■ **WORK ORDER**: Repeat the entries exactly as they appear.

■ **EXTRACTED MATERIAL**:
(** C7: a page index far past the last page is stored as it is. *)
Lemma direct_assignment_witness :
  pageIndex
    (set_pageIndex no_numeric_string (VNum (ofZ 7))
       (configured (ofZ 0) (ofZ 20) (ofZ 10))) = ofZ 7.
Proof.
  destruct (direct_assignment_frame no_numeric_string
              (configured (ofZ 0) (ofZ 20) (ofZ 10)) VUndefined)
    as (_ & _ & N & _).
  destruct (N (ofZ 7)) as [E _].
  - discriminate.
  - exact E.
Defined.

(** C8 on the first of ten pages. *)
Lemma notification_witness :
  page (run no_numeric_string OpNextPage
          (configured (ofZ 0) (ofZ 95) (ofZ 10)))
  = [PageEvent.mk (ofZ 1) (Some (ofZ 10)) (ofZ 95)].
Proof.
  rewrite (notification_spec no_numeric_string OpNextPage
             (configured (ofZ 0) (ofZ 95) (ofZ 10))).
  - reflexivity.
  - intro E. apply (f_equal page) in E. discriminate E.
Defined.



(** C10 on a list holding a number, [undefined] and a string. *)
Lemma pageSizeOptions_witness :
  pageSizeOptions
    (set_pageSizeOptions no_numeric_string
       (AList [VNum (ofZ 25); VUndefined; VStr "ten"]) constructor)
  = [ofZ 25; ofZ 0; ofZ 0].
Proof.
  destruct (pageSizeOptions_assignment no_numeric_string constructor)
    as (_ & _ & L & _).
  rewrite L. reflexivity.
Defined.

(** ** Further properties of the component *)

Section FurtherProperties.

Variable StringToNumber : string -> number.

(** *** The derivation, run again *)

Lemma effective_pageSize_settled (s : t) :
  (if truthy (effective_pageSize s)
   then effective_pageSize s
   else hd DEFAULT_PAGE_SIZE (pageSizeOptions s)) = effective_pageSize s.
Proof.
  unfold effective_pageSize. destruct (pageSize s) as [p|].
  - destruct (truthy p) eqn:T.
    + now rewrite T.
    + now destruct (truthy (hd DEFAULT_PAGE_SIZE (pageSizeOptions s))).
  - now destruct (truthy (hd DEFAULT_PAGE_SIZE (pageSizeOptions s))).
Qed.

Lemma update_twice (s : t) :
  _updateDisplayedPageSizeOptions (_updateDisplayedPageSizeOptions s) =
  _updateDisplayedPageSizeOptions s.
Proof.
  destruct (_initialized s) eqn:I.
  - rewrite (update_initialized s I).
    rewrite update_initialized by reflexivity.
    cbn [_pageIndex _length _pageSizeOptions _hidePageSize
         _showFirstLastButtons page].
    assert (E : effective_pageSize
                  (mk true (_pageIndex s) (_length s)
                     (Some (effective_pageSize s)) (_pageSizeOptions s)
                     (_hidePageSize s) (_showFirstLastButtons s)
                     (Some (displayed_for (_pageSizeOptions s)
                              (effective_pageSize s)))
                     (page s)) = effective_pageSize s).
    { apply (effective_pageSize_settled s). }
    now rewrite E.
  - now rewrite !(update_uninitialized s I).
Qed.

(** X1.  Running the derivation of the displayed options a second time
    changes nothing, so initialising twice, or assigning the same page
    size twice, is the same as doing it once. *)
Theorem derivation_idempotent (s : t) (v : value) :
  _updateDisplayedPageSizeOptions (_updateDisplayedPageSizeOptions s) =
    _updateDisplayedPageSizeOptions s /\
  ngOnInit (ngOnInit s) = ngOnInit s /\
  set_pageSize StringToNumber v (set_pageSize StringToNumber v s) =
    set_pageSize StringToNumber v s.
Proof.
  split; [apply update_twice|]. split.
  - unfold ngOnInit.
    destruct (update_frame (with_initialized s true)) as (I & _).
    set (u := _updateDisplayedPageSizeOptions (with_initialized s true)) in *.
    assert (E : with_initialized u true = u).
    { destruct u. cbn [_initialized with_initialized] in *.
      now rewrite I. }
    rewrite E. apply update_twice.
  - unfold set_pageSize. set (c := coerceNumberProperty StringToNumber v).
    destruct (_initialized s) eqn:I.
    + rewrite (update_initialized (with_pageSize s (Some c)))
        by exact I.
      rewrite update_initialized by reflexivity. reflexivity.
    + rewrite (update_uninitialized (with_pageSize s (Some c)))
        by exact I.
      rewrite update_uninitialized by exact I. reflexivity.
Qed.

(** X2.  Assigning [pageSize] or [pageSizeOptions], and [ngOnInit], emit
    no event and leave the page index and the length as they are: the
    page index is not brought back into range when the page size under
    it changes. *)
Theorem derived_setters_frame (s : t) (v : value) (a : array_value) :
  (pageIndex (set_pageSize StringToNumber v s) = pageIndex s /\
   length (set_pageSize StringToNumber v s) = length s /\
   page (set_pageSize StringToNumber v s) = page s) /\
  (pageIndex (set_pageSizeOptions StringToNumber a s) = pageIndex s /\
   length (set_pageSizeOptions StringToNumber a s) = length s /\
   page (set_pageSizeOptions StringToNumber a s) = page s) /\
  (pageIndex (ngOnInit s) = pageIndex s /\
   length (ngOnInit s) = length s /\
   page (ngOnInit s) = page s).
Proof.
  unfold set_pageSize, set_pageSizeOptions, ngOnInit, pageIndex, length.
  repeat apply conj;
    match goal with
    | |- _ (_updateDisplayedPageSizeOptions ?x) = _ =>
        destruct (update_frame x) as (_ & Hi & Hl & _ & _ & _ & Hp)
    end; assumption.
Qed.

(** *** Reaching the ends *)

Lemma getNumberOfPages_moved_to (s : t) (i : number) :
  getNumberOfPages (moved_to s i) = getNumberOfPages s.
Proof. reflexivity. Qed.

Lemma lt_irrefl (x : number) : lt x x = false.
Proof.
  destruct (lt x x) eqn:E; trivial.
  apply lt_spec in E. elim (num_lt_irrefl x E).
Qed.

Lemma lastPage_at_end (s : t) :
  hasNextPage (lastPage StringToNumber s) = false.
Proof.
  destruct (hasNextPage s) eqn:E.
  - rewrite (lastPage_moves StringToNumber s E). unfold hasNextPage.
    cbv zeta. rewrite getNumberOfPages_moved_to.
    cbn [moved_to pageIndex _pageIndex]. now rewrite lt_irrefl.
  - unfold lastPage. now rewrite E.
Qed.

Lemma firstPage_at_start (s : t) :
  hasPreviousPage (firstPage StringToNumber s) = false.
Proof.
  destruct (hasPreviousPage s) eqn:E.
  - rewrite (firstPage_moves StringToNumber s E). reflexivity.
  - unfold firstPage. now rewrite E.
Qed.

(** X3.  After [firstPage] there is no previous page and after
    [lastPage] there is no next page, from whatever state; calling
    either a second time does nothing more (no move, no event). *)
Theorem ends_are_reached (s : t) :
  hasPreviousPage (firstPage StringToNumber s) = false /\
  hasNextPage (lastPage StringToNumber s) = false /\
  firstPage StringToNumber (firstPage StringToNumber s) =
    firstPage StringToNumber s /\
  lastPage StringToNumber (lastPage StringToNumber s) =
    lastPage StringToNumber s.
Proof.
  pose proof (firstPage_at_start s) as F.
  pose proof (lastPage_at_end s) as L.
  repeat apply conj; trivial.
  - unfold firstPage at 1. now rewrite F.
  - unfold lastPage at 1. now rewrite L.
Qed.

■ **RESPONSE AREA**:
(** C7: a page index far past the last page is stored as it is. *)
Lemma direct_assignment_witness :
  pageIndex
    (set_pageIndex no_numeric_string (VNum (ofZ 7))
       (configured (ofZ 0) (ofZ 20) (ofZ 10))) = ofZ 7.
Proof.
  destruct (direct_assignment_frame no_numeric_string
              (configured (ofZ 0) (ofZ 20) (ofZ 10)) VUndefined)
    as (_ & _ & N & _).
  destruct (N (ofZ 7)) as [E _].
  - discriminate.
  - exact E.
Defined.

(** C8 on the first of ten pages. *)
Lemma notification_witness :
  page (run no_numeric_string OpNextPage
          (configured (ofZ 0) (ofZ 95) (ofZ 10)))
  = [PageEvent.mk (ofZ 1) (Some (ofZ 10)) (ofZ 95)].
Proof.
  rewrite (notification_spec no_numeric_string OpNextPage
             (configured (ofZ 0) (ofZ 95) (ofZ 10))).
  - reflexivity.
  - intro E. apply (f_equal page) in E. discriminate E.
Defined.



(** C10 on a list holding a number, [undefined] and a string. *)
Lemma pageSizeOptions_witness :
  pageSizeOptions
    (set_pageSizeOptions no_numeric_string
       (AList [VNum (ofZ 25); VUndefined; VStr "ten"]) constructor)
  = [ofZ 25; ofZ 0; ofZ 0].
Proof.
  destruct (pageSizeOptions_assignment no_numeric_string constructor)
    as (_ & _ & L & _).
  rewrite L. reflexivity.
Defined.

(** ** Further properties of the component *)

Section FurtherProperties.

Variable StringToNumber : string -> number.

(** *** The derivation, run again *)

Lemma effective_pageSize_settled (s : t) :
  (if truthy (effective_pageSize s)
   then effective_pageSize s
   else hd DEFAULT_PAGE_SIZE (pageSizeOptions s)) = effective_pageSize s.
Proof.
  unfold effective_pageSize. destruct (pageSize s) as [p|].
  - destruct (truthy p) eqn:T.
    + now rewrite T.
    + now destruct (truthy (hd DEFAULT_PAGE_SIZE (pageSizeOptions s))).
  - now destruct (truthy (hd DEFAULT_PAGE_SIZE (pageSizeOptions s))).
Qed.

Lemma update_twice (s : t) :
  _updateDisplayedPageSizeOptions (_updateDisplayedPageSizeOptions s) =
  _updateDisplayedPageSizeOptions s.
Proof.
  destruct (_initialized s) eqn:I.
  - rewrite (update_initialized s I).
    rewrite update_initialized by reflexivity.
    cbn [_pageIndex _length _pageSizeOptions _hidePageSize
         _showFirstLastButtons page].
    assert (E : effective_pageSize
                  (mk true (_pageIndex s) (_length s)
                     (Some (effective_pageSize s)) (_pageSizeOptions s)
                     (_hidePageSize s) (_showFirstLastButtons s)
                     (Some (displayed_for (_pageSizeOptions s)
                              (effective_pageSize s)))
                     (page s)) = effective_pageSize s).
    { apply (effective_pageSize_settled s). }
    now rewrite E.
  - now rewrite !(update_uninitialized s I).
Qed.

(** X1.  Running the derivation of the displayed options a second time
    changes nothing, so initialising twice, or assigning the same page
    size twice, is the same as doing it once. *)
Theorem derivation_idempotent (s : t) (v : value) :
  _updateDisplayedPageSizeOptions (_updateDisplayedPageSizeOptions s) =
    _updateDisplayedPageSizeOptions s /\
  ngOnInit (ngOnInit s) = ngOnInit s /\
  set_pageSize StringToNumber v (set_pageSize StringToNumber v s) =
    set_pageSize StringToNumber v s.
Proof.
  split; [apply update_twice|]. split.
  - unfold ngOnInit.
    destruct (update_frame (with_initialized s true)) as (I & _).
    set (u := _updateDisplayedPageSizeOptions (with_initialized s true)) in *.
    assert (E : with_initialized u true = u).
    { destruct u. cbn [_initialized with_initialized] in *.
      now rewrite I. }
    rewrite E. apply update_twice.
  - unfold set_pageSize. set (c := coerceNumberProperty StringToNumber v).
    destruct (_initialized s) eqn:I.
    + rewrite (update_initialized (with_pageSize s (Some c)))
        by exact I.
      rewrite update_initialized by reflexivity. reflexivity.
    + rewrite (update_uninitialized (with_pageSize s (Some c)))
        by exact I.
      rewrite update_uninitialized by exact I. reflexivity.
Qed.

(** X2.  Assigning [pageSize] or [pageSizeOptions], and [ngOnInit], emit
    no event and leave the page index and the length as they are: the
    page index is not brought back into range when the page size under
    it changes. *)
Theorem derived_setters_frame (s : t) (v : value) (a : array_value) :
  (pageIndex (set_pageSize StringToNumber v s) = pageIndex s /\
   length (set_pageSize StringToNumber v s) = length s /\
   page (set_pageSize StringToNumber v s) = page s) /\
  (pageIndex (set_pageSizeOptions StringToNumber a s) = pageIndex s /\
   length (set_pageSizeOptions StringToNumber a s) = length s /\
   page (set_pageSizeOptions StringToNumber a s) = page s) /\
  (pageIndex (ngOnInit s) = pageIndex s /\
   length (ngOnInit s) = length s /\
   page (ngOnInit s) = page s).
Proof.
  unfold set_pageSize, set_pageSizeOptions, ngOnInit, pageIndex, length.
  repeat apply conj;
    match goal with
    | |- _ (_updateDisplayedPageSizeOptions ?x) = _ =>
        destruct (update_frame x) as (_ & Hi & Hl & _ & _ & _ & Hp)
    end; assumption.
Qed.

(** *** Reaching the ends *)

Lemma getNumberOfPages_moved_to (s : t) (i : number) :
  getNumberOfPages (moved_to s i) = getNumberOfPages s.
Proof. reflexivity. Qed.

Lemma lt_irrefl (x : number) : lt x x = false.
Proof.
  destruct (lt x x) eqn:E; trivial.
  apply lt_spec in E. elim (num_lt_irrefl x E).
Qed.

Lemma lastPage_at_end (s : t) :
  hasNextPage (lastPage StringToNumber s) = false.
Proof.
  destruct (hasNextPage s) eqn:E.
  - rewrite (lastPage_moves StringToNumber s E). unfold hasNextPage.
    cbv zeta. rewrite getNumberOfPages_moved_to.
    cbn [moved_to pageIndex _pageIndex]. now rewrite lt_irrefl.
  - unfold lastPage. now rewrite E.
Qed.

Lemma firstPage_at_start (s : t) :
  hasPreviousPage (firstPage StringToNumber s) = false.
Proof.
  destruct (hasPreviousPage s) eqn:E.
  - rewrite (firstPage_moves StringToNumber s E). reflexivity.
  - unfold firstPage. now rewrite E.
Qed.

(** X3.  After [firstPage] there is no previous page and after
    [lastPage] there is no next page, from whatever state; calling
    either a second time does nothing more (no move, no event). *)
Theorem ends_are_reached (s : t) :
  hasPreviousPage (firstPage StringToNumber s) = false /\
  hasNextPage (lastPage StringToNumber s) = false /\
  firstPage StringToNumber (firstPage StringToNumber s) =
    firstPage StringToNumber s /\
  lastPage StringToNumber (lastPage StringToNumber s) =
    lastPage StringToNumber s.
Proof.
  pose proof (firstPage_at_start s) as F.
  pose proof (lastPage_at_end s) as L.
  repeat apply conj; trivial.
  - unfold firstPage at 1. now rewrite F.
  - unfold lastPage at 1. now rewrite L.
Qed.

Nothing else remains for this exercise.